To do: Give back exactly the lines of the entries below from the line with "Lemma startClient_starts B" to the line with "injection Hl' as", inclusive, and only those.

Information provided:
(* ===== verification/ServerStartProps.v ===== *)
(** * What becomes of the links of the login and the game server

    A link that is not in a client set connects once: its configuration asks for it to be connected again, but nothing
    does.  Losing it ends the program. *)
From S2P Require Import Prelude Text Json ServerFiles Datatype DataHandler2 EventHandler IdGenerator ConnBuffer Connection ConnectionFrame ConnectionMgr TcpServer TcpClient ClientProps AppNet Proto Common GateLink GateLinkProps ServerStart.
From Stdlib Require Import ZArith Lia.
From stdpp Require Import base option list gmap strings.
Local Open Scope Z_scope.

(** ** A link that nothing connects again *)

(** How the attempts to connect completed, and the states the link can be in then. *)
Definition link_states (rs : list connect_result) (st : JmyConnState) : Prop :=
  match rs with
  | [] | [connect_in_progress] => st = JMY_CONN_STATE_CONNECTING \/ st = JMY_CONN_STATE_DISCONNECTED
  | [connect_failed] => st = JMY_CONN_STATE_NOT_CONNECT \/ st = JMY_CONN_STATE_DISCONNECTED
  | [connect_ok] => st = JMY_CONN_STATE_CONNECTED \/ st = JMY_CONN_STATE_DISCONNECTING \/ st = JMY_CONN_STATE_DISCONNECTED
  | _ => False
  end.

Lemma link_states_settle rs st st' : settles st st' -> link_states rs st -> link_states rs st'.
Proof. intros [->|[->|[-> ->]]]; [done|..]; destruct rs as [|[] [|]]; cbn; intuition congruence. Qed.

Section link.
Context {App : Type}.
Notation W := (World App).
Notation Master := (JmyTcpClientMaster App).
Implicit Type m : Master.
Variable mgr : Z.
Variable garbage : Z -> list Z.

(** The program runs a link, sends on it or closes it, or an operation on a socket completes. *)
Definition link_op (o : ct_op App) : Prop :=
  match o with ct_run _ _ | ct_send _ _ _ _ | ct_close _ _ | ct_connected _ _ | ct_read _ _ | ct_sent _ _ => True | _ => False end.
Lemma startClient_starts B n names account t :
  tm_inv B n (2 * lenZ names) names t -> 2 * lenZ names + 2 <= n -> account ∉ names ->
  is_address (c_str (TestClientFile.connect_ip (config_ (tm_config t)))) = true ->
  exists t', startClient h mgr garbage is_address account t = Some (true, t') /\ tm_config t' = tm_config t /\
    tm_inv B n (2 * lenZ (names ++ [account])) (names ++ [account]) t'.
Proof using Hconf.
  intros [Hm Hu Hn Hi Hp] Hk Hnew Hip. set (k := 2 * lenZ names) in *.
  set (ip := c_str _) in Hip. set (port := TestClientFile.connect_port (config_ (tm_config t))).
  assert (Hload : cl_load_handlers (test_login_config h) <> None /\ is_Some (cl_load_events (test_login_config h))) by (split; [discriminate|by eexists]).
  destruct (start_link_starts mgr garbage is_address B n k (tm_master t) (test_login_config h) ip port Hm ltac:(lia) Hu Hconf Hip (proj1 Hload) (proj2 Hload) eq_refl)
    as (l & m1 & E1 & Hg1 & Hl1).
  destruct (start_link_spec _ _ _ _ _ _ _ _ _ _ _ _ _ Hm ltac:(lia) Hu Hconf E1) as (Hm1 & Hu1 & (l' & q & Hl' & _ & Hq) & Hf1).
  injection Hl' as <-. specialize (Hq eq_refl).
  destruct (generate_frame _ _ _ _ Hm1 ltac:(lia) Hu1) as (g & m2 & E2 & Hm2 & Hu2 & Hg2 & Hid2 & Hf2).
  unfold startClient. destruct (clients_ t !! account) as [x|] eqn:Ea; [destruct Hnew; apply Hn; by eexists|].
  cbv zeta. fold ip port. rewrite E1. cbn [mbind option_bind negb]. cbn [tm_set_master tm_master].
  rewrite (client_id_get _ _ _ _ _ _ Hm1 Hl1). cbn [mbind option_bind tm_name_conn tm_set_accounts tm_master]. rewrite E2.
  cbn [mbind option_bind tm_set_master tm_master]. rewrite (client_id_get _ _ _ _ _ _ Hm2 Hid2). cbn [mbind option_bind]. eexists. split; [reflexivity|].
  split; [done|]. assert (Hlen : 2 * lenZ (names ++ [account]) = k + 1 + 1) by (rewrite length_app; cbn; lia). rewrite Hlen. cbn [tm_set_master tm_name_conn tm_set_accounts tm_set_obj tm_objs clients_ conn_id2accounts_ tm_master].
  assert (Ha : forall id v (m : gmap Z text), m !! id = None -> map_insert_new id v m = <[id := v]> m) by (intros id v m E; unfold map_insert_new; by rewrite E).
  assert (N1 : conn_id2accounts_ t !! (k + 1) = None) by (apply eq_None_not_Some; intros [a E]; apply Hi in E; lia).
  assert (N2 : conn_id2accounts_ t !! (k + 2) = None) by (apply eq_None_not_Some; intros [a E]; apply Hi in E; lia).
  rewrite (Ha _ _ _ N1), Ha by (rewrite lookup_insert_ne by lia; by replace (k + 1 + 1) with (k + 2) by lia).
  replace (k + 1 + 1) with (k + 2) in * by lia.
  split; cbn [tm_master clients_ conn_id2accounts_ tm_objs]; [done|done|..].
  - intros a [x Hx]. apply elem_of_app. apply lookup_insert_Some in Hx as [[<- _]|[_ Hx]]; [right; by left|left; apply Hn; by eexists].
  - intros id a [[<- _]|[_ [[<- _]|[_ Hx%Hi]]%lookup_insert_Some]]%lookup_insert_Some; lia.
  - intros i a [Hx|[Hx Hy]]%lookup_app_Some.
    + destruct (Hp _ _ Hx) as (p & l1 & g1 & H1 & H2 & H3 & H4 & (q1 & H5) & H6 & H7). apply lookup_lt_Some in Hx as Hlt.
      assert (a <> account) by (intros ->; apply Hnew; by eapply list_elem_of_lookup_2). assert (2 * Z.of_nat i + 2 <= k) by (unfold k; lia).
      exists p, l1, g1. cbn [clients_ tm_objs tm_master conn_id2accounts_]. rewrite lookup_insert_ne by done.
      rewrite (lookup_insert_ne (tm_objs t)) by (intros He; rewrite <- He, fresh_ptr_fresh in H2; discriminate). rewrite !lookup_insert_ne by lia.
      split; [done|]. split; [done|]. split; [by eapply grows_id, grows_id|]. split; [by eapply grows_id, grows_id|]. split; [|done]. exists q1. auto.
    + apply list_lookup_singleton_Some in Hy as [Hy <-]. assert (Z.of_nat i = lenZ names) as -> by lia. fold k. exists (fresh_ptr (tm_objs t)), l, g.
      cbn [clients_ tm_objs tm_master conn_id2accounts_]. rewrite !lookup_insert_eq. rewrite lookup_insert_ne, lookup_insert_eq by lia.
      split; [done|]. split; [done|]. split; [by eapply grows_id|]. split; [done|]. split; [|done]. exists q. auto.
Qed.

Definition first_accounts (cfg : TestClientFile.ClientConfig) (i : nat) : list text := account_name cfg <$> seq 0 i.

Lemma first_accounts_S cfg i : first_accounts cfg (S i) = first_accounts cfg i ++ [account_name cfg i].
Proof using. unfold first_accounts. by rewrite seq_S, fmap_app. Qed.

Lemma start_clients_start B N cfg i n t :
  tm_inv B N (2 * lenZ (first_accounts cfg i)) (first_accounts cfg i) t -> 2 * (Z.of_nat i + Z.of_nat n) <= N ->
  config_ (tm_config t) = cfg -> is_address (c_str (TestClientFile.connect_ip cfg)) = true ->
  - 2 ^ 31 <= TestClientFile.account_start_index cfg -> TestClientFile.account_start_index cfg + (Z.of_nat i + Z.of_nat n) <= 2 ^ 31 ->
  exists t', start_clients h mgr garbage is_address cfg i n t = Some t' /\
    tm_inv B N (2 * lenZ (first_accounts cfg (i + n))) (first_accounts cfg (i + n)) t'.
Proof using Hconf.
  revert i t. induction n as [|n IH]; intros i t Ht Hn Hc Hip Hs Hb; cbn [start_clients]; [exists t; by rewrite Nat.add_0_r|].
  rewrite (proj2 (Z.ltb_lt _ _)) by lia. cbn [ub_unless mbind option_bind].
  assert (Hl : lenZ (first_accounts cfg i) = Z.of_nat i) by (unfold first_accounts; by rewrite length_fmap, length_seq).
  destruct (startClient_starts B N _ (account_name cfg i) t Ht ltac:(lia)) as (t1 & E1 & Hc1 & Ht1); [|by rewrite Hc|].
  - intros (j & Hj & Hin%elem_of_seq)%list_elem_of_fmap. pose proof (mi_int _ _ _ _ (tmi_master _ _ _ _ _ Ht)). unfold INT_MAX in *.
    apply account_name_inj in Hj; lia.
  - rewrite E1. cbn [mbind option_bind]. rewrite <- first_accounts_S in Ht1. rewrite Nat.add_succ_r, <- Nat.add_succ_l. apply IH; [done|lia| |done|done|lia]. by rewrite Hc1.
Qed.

Expected answer:
Lemma startClient_starts B n names account t :
  tm_inv B n (2 * lenZ names) names t -> 2 * lenZ names + 2 <= n -> account ∉ names ->
  is_address (c_str (TestClientFile.connect_ip (config_ (tm_config t)))) = true ->
  exists t', startClient h mgr garbage is_address account t = Some (true, t') /\ tm_config t' = tm_config t /\
    tm_inv B n (2 * lenZ (names ++ [account])) (names ++ [account]) t'.
Proof using Hconf.
  intros [Hm Hu Hn Hi Hp] Hk Hnew Hip. set (k := 2 * lenZ names) in *.
  set (ip := c_str _) in Hip. set (port := TestClientFile.connect_port (config_ (tm_config t))).
  assert (Hload : cl_load_handlers (test_login_config h) <> None /\ is_Some (cl_load_events (test_login_config h))) by (split; [discriminate|by eexists]).
  destruct (start_link_starts mgr garbage is_address B n k (tm_master t) (test_login_config h) ip port Hm ltac:(lia) Hu Hconf Hip (proj1 Hload) (proj2 Hload) eq_refl)
    as (l & m1 & E1 & Hg1 & Hl1).
  destruct (start_link_spec _ _ _ _ _ _ _ _ _ _ _ _ _ Hm ltac:(lia) Hu Hconf E1) as (Hm1 & Hu1 & (l' & q & Hl' & _ & Hq) & Hf1).
  injection Hl' as <-. specialize (Hq eq_refl).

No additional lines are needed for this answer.